What this task involves
The required output consists solely of the lines from the top of the listing through the line containing "Definition MaxLifecycleCursorBytes : Z", transcribed exactly.

#### Entries supplied

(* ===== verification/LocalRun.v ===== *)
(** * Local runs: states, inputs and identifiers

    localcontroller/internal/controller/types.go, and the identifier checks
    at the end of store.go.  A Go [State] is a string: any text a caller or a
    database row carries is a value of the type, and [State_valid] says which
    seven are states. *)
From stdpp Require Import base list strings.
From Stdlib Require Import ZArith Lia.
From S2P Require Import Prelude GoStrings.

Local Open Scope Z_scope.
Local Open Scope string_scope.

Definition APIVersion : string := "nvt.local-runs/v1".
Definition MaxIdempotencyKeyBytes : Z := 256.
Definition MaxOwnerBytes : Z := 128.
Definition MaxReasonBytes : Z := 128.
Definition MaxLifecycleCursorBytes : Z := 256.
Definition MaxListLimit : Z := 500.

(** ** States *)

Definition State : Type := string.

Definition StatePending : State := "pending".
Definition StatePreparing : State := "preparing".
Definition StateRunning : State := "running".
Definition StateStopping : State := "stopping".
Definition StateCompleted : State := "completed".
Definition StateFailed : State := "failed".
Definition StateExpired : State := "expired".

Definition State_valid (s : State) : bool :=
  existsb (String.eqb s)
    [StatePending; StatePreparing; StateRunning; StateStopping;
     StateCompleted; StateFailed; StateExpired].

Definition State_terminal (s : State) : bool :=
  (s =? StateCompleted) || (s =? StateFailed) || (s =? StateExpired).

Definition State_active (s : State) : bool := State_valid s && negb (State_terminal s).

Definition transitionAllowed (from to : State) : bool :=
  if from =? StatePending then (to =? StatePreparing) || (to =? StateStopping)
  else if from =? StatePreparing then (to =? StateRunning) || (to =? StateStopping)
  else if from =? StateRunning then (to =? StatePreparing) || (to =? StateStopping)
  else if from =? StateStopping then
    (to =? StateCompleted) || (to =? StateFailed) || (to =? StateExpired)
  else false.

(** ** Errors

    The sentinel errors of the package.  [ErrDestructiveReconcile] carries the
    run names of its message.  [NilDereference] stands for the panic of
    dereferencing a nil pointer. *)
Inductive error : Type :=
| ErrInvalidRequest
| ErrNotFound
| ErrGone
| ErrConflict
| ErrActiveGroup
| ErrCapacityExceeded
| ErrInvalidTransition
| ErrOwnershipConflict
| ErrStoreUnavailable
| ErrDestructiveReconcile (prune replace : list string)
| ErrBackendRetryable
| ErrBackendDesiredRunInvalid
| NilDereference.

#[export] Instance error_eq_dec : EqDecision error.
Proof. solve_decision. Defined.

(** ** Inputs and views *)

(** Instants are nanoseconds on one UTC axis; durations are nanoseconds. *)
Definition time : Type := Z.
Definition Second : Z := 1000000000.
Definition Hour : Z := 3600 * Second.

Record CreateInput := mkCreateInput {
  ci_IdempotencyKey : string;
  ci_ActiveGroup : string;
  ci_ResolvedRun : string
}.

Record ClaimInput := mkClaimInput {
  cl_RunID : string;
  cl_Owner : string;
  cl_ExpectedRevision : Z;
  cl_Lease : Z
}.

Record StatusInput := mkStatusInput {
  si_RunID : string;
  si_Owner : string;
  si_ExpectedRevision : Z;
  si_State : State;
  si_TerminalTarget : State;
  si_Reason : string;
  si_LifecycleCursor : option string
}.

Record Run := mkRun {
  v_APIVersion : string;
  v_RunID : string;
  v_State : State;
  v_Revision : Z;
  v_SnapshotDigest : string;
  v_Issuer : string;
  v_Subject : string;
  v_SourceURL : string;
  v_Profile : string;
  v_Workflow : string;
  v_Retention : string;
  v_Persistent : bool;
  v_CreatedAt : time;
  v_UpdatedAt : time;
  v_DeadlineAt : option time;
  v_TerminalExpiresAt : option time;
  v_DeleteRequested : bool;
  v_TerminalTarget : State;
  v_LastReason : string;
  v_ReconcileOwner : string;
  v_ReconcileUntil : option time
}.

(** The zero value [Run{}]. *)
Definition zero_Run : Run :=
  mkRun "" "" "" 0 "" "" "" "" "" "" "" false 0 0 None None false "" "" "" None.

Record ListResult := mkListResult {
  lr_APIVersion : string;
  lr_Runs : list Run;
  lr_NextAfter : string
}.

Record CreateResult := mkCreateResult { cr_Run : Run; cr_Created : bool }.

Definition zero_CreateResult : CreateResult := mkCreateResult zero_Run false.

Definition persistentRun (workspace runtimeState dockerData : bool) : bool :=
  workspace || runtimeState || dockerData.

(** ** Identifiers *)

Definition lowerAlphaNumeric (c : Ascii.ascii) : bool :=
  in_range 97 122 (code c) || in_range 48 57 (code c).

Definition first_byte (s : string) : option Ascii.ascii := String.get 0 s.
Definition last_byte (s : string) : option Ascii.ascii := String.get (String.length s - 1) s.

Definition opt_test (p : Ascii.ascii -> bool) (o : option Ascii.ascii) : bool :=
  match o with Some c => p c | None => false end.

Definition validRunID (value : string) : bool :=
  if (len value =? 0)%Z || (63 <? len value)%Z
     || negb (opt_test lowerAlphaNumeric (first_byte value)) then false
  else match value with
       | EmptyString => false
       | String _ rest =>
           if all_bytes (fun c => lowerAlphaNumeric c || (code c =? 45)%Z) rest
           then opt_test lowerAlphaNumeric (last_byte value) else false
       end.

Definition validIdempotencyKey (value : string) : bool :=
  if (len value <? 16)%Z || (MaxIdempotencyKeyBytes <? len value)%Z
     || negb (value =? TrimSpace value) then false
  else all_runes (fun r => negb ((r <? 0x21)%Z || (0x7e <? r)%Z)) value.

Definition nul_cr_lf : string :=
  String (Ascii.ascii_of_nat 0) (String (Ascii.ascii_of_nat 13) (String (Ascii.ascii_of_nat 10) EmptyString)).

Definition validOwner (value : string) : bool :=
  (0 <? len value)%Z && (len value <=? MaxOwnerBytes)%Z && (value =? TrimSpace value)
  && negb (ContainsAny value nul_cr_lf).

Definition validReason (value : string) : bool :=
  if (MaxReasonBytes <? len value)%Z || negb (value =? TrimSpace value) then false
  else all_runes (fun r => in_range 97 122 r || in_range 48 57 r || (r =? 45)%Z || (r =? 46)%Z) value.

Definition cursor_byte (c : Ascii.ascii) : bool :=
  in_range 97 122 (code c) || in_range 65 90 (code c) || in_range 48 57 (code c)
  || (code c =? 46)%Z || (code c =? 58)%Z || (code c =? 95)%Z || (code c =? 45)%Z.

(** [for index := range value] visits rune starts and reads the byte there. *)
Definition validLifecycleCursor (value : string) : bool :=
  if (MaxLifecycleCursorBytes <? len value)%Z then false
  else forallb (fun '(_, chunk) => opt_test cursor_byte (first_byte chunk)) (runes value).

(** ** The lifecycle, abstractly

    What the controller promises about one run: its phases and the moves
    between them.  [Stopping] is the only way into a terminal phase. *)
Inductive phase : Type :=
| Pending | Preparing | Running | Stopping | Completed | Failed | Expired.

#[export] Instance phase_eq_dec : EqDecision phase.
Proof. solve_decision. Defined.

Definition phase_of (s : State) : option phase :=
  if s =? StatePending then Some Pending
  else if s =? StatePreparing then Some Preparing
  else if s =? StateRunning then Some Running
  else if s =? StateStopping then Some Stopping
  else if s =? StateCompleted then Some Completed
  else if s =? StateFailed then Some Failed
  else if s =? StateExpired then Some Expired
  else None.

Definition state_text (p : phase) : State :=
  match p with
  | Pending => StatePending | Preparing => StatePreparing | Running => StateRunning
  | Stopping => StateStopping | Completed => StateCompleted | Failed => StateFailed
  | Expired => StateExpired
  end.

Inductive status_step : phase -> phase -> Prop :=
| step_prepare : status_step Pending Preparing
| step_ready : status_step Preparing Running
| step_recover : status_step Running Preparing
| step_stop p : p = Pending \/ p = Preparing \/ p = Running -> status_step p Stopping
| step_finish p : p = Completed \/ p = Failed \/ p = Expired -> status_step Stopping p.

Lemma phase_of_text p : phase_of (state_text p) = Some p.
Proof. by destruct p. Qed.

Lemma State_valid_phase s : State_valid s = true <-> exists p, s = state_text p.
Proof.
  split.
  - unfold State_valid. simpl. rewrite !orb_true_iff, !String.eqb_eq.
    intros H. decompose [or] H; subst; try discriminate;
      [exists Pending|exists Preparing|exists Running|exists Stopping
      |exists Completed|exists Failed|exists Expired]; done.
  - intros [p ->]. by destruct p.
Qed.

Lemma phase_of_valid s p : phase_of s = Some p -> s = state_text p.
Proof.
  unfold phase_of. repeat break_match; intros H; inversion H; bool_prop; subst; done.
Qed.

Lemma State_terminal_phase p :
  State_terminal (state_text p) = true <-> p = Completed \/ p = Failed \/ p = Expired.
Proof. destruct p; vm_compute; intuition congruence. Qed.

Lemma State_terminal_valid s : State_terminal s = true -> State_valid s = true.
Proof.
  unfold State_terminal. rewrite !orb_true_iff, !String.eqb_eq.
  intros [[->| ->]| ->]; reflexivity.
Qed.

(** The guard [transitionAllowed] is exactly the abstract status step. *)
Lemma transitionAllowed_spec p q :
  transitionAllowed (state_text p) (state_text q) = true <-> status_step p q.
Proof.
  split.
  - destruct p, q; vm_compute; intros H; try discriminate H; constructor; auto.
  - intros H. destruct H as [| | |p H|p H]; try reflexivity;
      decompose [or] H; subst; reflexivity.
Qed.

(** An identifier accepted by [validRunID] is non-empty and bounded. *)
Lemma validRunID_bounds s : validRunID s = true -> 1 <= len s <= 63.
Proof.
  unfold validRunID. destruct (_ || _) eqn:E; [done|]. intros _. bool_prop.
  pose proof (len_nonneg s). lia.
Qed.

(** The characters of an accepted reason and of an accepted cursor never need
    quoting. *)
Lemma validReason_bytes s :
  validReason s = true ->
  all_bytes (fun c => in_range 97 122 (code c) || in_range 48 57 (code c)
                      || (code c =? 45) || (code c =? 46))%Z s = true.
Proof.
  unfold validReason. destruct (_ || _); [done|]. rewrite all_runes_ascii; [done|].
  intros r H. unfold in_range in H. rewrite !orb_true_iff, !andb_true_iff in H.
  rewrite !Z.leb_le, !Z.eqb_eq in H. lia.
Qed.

########

Result of this exercise
(* ===== verification/LocalRun.v ===== *)
(** * Local runs: states, inputs and identifiers

    localcontroller/internal/controller/types.go, and the identifier checks
    at the end of store.go.  A Go [State] is a string: any text a caller or a
    database row carries is a value of the type, and [State_valid] says which
    seven are states. *)
From stdpp Require Import base list strings.
From Stdlib Require Import ZArith Lia.
From S2P Require Import Prelude GoStrings.

Local Open Scope Z_scope.
Local Open Scope string_scope.

Definition APIVersion : string := "nvt.local-runs/v1".
Definition MaxIdempotencyKeyBytes : Z := 256.
Definition MaxOwnerBytes : Z := 128.
Definition MaxReasonBytes : Z := 128.
Definition MaxLifecycleCursorBytes : Z := 256.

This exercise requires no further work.